With Bend’s budget tight, plan to beautify city takes a back seat

Published 5:00 am Sunday, April 27, 2008

With Bend’s budget tight, plan to beautify city takes a back seat

Budget constraints have forced Bend to reorder its priorities, moving a major 30-year plan to beautify the city’s core lower on its to-do list.

During a recent Bend City Council meeting, city officials set the Central Area Plan as a secondary priority behind what they considered to be more urgent matters, such as restoring funding for street maintenance and public safety.

The Central Area Plan is going forward, but at a slower pace. The plan’s committee will continue to meet with city officials, and the city planning department will continue to devote some resources to the project. People working on the plan, though, have had to scale back their ambitions.

The City Council rejected the committee’s recent bid to spend about $500,000 in the coming fiscal year on consultants and an infrastructure study.

“Council did not really go for that,” said David Knitowski, the planner for the project.

Recent budget problems have caused Bend officials to make cuts across city government. The city expects to lay off 21 city employees in the next few months. It also temporarily froze hiring in the police and fire departments, though the city recently reversed that decision and decided to spend $406,000 more on the departments’ staffing.

“What this means is we’ll continue to monitor our financial situation,” said Eric King, the interim city manager. “If it looks like things are turning around, (we’d have) some direction on what we’d add back.”

When the city was flush with money from development dollars in 2004, the Central Area Plan was conceived as a way to spur growth around Bend’s downtown. The plan covers downtown, neighborhoods in the south, industrial parts of the north and a makeover of Third Street.

The entire plan covers 30 years of work, much of it undefined.

Changes would be made along Third, between Revere Avenue, on the north and the railroad crossing on the south. Bend Parkway and Fourth Street would set the east-west boundaries of the corridor. The heavy traffic currently on Third would eventually be rerouted along Second and Fourth streets.

Along Third Street, new buildings would be built closer to the street, with parking behind. There would be a center median with trees, and the area would become a pedestrian- friendly neighborhood akin to Bend’s downtown.

But rather than make changes along Third Street, the city could work on a development-by-development approach, said King. When new construction started, it would be required to meet the planned standards. That way, Third Street would slowly begin to look as planned.

That approach would at least help the proposed building codes take hold, and that way the Central Area Plan wouldn’t be “in a binder tossed in the corner,” said Robert Dempster, a committee member, who like some other committee members owns property along Third Street.

“I’m 76, so I’ll probably be dead before this comes to fruition, but that isn’t the point,” said Dempster. “But it is to make it a better city and make (Third Street) a beautiful part of it.”

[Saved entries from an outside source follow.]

Lemma ensure_run s m need :
  ser_ok s m → 0 ≤ need → sb_size (hv_ser s) + need < SER_MAX →
  ∃ st s', SerEnsure need s = Ok (st, s') ∧ ser_kept s s' ∧ ser_ok s' m ∧ written s' = written s ∧
    sb_size (hv_ser s') = sb_size (hv_ser s) ∧
    (st = STATUS_NO_MEMORY ∨ st = STATUS_SUCCESS ∧ sb_size (hv_ser s) + need ≤ sb_capacity (hv_ser s')).
Proof.
  intros Hok Hn Hmax. pose proof Hok as [Hcm Hnew Hlen Hsz Hcap]. unfold SER_MAX in Hmax. unfold SerEnsure.
  unfold mbind at 1, M_bind at 1. cbn [mgets]. rewrite u64_small by lia.
  destruct (Z.leb_spec (sb_size (hv_ser s) + need) (sb_capacity (hv_ser s))) as [Hf|Hf].
  { eexists _, s. split_and!; [reflexivity|done..|]. right. by split. }
  destruct (grow_loop (sb_size (hv_ser s) + need) s ltac:(lia) (sb_capacity (hv_ser s)) ltac:(lia)) as (n & c & Hl & Hb & Hge & Hor).
  rewrite (bind_ok _ _ _ _ _ (loop_ok _ _ _ _ _ _ Hl ltac:(lia))).
  destruct (hive_alloc_run s _ c Hcm ltac:(lia)) as (a & p & Hr & Hp & Hc). rewrite (bind_ok _ _ _ _ _ Hr).
  destruct Hc as [[-> Hi]|(Ha & Hna & Hi)].
  { eexists _, (repool p s). split_and!; [reflexivity|by apply repool_kept| |done|done|by left]. by constructor. }
  replace (a =? 0) with false by lia. set (b := hv_ser s) in *.
  assert (length (take (Z.to_nat (sb_size b)) (sb_bytes b)) = Z.to_nat (sb_size b)) as Htk by (rewrite length_take; lia).
  erewrite deref_bind; [|apply store_at_fits; rewrite Htk, length_replicate; lia].
  apply lookup_insert_None in Hna as [Hna Hne].
  destruct (hive_free_run (repool p s) (<[a := 0]> (<[sb_data b := 0]> m)) (sb_data b) Hi) as (p2 & Hr2 & Hp2 & Hi2).
  { rewrite lookup_insert_ne by done. apply lookup_insert_eq. }
  rewrite delete_insert_ne, delete_insert_id in Hi2 by done. rewrite (bind_ok _ _ _ _ _ Hr2).
  eexists _, _. split; [reflexivity|]. split; [|split; [constructor; cbn|split; [|split; [done|right; split; [done|cbn; lia]]]]].
  - cbn [mmod]. constructor; try done. cbn. by rewrite Hp2.
  - done.
  - done.
  - rewrite splice_length by (rewrite length_take, length_replicate; lia). rewrite length_replicate. lia.
  - lia.
  - lia.
  - unfold written. cbn [hv_ser set_hv_ser sb_size sb_bytes]. unfold splice. rewrite take_0, app_nil_l. fold b. by rewrite take_app_length'.
Qed.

The committee’s next chance to convince the City Council to move forward with the plan is on May 21, when it is scheduled to present a revised next step, down from the $500,000 last proposed. The council did not specify a certain amount during the meeting.

Even though the content of that step remains uncertain, King is optimistic that the overall plan will move forward.

The plan’s funding took a hit when the City Council decided not to put proceeds toward it from the sale of downtown land where The Bulletin used to be located at Olney Avenue and Wall Street. Part of the proceeds were to be spent on the plan, but that is no longer the case, according to Sonia Andrews, the city’s finance director.

King said he hopes to find an affordable way to continue the work.

Instead of that money, the city and its planners are trying to figure out a way to complete some of the work in-house rather than hiring outside consultants. For now, the planning priority for the city is to complete the urban growth boundary, said King. That could be handed off for county approval sometime in the fall if all goes well, said King, and free up time for the plan.

“We’re sort of limping along as best we can,” said King.